Reuters: Facebook says it will act against ‘information operations’ using false accounts. “Facebook Inc acknowledged on Thursday that it has become a battleground for governments seeking to manipulate public opinion in other countries and outlined new measures it is taking to combat what it calls ‘information operations’ that go well beyond the phenomenon known as fake news.”
TechCrunch: Jimmy Wales’ Wikitribune to combat fake news with wiki-powered journalism. “With fake news continuing to dominate the discussion about the future of the media and role of social networks in spreading it, many in the tech world have tried to come up with ways to fight this new cancer. Various pronouncements have been made by Google, Facebook and Twitter about tweaking their algorithms. But it’s hard to get away from the fact that human beings are probably going to have to be involved somewhere along the line. Step forward a new project from Wikipedia founder Jimmy Wales.”
TechCrunch: Facebook shows Related Articles and fact checkers before you open links. “Facebook wants you to think about whether a headline is true and see other perspectives on the topic before you even read the article. In its next step against fake news, Facebook today begins testing a different version of its Related Articles widget that normally appears when you return to the News Feed after opening a link. Now Facebook will also show Related Articles including third-party fact checkers before you read an article about a topic that many people are discussing.”
Sixth Tone: How Western Fake News Took Over China’s Social Media. “While internet users in the Western world now stand a reduced chance of encountering the Daily Mail’s content, Chinese social media outlets — including microblogging site Weibo and social messaging app WeChat — are frequently abuzz with the tabloid’s stories. In fact, the social media feeds of millions of Chinese netizens are filled not only with translations of the Daily Mail’s stories, but also with a torrent of misinformation from the West’s now-ubiquitous fake news and conspiracy theory websites.”
TechCrunch: Facebook puts link to 10 tips for spotting ‘false news’ atop feed. “Today Facebook begins fighting misinformation with news literacy education, in addition to product features.
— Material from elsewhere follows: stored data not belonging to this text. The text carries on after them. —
Definition process_single_url (url : pystr) : P bool :=
  cleaned_url <== liftO (clean_and_validate_url R url) ;;
  match cleaned_url with
  | Some ((_ :: _) as cleaned_url) =>
      _ <== say (MsgCrawling cleaned_url) ;;
      let headers := get_auth_headers in
      now <== int_time ;;
      let crawl_data :=
        JObj [ (lit "urls", JArr [JStr cleaned_url]);
               (lit "cache_key", JStr (lit "fresh_" ++ decimal now)) ] in
      try_except
        (submit cleaned_url crawl_data headers)
        (fun f =>
           _ <== say (MsgFailed f) ;;
           retP false)
  | _ =>
      _ <== say (MsgInvalidUrl url) ;;
      retP false
  end.

(** *** [main] *)

(** [input(prompt)]: the next typed line, [EOFError] when there is none. *)
Definition input (p : prompt) : P pystr :=
  fun s =>
    match typed s with
    | line :: rest =>
        (Done line, {| journal := journal s ++ [Input p]; typed := rest |})
    | [] => (Fault EOFError, act (Input p) s)
    end.

(** [os.system(command)] *)
Definition os_system (command : pystr) : P unit :=
  fun s => (Done tt, act (System command) s).

(** Lines 329 to 335: the file name as typed, or with the first of the
    extensions that makes it the name of an existing file. *)
Definition with_extension (file_path : pystr) : P pystr :=
  fun s =>
    if negb (contains (path_sep host) file_path)
       && negb (path_exists host (moment s) file_path)
    then
      (Done match find (fun ext => path_exists host (moment s) (file_path ++ ext))
                       [[]; lit ".txt"; lit ".list"] with
            | Some ext => file_path ++ ext
            | None => file_path
            end, s)
    else (Done file_path, s).

(** The loop of lines 352 to 361 from the [i]-th URL on; it returns the
    two counters. *)
Fixpoint process_batch (i total : nat) (urls : list pystr)
         (successful failed : nat) : P (nat * nat) :=
  match urls with
  | [] => retP (successful, failed)
  | url :: rest =>
      _ <== say (MsgProcessing i total url) ;;
      ok <== process_single_url url ;;
      counters <== (if ok then
                      _ <== say MsgSuccess ;;
                      retP (S successful, failed)
                    else
                      _ <== say MsgFailedMark ;;
                      retP (successful, S failed)) ;;
      _ <== say MsgRule ;;
      _ <== sleep 1 ;;
      process_batch (S i) total rest (fst counters) (snd counters)
  end.

(** The end of the body of the loop, lines 377 and 378. *)
Definition ask_to_continue : P unit :=
  _ <== say MsgBlank ;;
  _ <== input AskContinue ;;
  retP tt.

(** One pass through the body of [while True]; [true] for [break]. *)
Definition menu_round : P bool :=
  _ <== os_system (if posix host then lit "clear" else lit "cls") ;;
  _ <== say MsgMenu ;;
  choice <== input AskChoice ;;
  let choice := strip choice in
  if str_eqb choice (lit "1") then
    url <== input AskUrl ;;
    let url := strip url in
    if is_empty url then
      _ <== say MsgNoUrl ;;
      _ <== input AskContinue ;;
      retP false
    else
      success <== process_single_url url ;;
      _ <== (if success then say MsgSuccess else retP tt) ;;
      _ <== ask_to_continue ;;
      retP false
  else if str_eqb choice (lit "2") then
    file_path <== input AskFile ;;
    let file_path := strip file_path in
    if is_empty file_path then
      _ <== say MsgNoPath ;;
      _ <== input AskContinue ;;
      retP false
    else
      file_path <== with_extension file_path ;;
      urls <== read_urls_from_file file_path ;;
      match urls with
      | [] =>
          _ <== (fun s => say (MsgNoUrls file_path (getcwd host (moment s))) s) ;;
          _ <== input AskContinue ;;
          retP false
      | _ :: _ =>
          _ <== say (MsgFound (length urls)) ;;
          counters <== process_batch 1 (length urls) urls 0 0 ;;
          _ <== say (MsgBatchDone (fst counters) (snd counters)) ;;
          _ <== ask_to_continue ;;
          retP false
      end
  else if str_eqb choice (lit "3") then
    _ <== say MsgGoodbye ;;
    retP true
  else
    _ <== say MsgInvalidChoice ;;
    _ <== input AskContinue ;;
    retP false.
This week, users in 14 countries, including the U.S., will see an alert above the News Feed several times over the next few days that links them to Facebook’s Help Center where they can read ‘Tips to Spot False News.’ Written while working with news standards nonprofit First Draft, these tips include being skeptical of sensational headlines and checking for phony URLs.”
Facebook still apparently has no problem with running ads containing links to fake news, so I’m not thrilled about this. See my December ResearchBuzz article, Why You Will Never Convince Me That Facebook Gives a Damn About Fake Ads and Fake News, and below, enjoy a couple of fake ads I’ve seen just in the last few days.
New Scientist: Sock puppet accounts unmasked by the way they write and post. “‘Sock puppets’ are the scourge of online discussion . Multiple accounts controlled by the same user can dominate comment forums and spread fake news. But now there’s a way to unmask the puppeteers. A study of nine websites that use comment service Disqus to let readers post responses to articles found that sock puppets can be identified based on their writing style, posting activity and relationship with other users.”
CNET: Google fights fake news in search with ‘fact check’ tags . “Google is bringing tools to fight fake news to its most important and iconic product: search. The tech giant said early Friday that it’s adding ‘fact check’ labels to some of the results in its search engine. So, if you search for something and a story from a credible fact-checking source like PolitiFact or Snopes comes up, those stories will get that label.”